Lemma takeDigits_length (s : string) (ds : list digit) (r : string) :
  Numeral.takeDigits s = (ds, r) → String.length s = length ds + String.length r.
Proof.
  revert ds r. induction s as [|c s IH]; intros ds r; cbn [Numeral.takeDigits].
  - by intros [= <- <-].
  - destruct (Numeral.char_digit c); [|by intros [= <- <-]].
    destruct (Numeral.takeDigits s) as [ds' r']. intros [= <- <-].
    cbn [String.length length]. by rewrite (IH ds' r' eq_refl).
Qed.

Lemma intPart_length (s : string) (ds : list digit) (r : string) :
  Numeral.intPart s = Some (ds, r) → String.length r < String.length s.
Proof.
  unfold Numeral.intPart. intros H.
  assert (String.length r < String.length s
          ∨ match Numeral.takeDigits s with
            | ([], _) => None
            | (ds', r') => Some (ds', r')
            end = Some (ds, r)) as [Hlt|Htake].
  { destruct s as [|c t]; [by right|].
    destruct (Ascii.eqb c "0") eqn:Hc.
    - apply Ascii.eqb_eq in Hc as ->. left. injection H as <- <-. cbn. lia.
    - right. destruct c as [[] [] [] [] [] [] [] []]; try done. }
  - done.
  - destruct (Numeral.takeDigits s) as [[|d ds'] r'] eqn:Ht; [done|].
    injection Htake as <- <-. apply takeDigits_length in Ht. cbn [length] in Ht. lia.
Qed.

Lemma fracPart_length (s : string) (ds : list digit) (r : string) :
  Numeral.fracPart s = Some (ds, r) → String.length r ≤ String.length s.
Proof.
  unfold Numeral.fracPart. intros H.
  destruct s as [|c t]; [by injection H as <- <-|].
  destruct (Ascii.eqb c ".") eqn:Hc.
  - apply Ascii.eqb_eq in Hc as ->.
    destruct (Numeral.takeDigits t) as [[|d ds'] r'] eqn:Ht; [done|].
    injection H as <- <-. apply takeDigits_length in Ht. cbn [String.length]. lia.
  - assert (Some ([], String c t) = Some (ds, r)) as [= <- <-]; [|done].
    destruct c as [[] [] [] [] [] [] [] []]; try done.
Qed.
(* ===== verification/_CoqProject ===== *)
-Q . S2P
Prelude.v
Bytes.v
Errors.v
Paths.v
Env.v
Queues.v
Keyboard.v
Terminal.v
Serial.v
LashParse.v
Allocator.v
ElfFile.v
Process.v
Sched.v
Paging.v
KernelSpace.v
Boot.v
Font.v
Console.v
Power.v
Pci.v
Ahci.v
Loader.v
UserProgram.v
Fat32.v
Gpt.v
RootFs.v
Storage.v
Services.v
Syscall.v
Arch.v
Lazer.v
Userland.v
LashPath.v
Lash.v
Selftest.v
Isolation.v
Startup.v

§ **TASK OBJECTIVE**
One stretch of the lines above is wanted, from the line that contains "- destruct (Numeral.char_digit" through the line that contains "Lemma fracPart_length (s". Output it exactly.

§ **EXERCISE ANSWER**
  - destruct (Numeral.char_digit c); [|by intros [= <- <-]].
    destruct (Numeral.takeDigits s) as [ds' r']. intros [= <- <-].
    cbn [String.length length]. by rewrite (IH ds' r' eq_refl).
Qed.

Lemma intPart_length (s : string) (ds : list digit) (r : string) :
  Numeral.intPart s = Some (ds, r) → String.length r < String.length s.
Proof.
  unfold Numeral.intPart. intros H.
  assert (String.length r < String.length s
          ∨ match Numeral.takeDigits s with
            | ([], _) => None
            | (ds', r') => Some (ds', r')
            end = Some (ds, r)) as [Hlt|Htake].
  { destruct s as [|c t]; [by right|].
    destruct (Ascii.eqb c "0") eqn:Hc.
    - apply Ascii.eqb_eq in Hc as ->. left. injection H as <- <-. cbn. lia.
    - right. destruct c as [[] [] [] [] [] [] [] []]; try done. }
  - done.
  - destruct (Numeral.takeDigits s) as [[|d ds'] r'] eqn:Ht; [done|].
    injection Htake as <- <-. apply takeDigits_length in Ht. cbn [length] in Ht. lia.
Qed.

Lemma fracPart_length (s : string) (ds : list digit) (r : string) :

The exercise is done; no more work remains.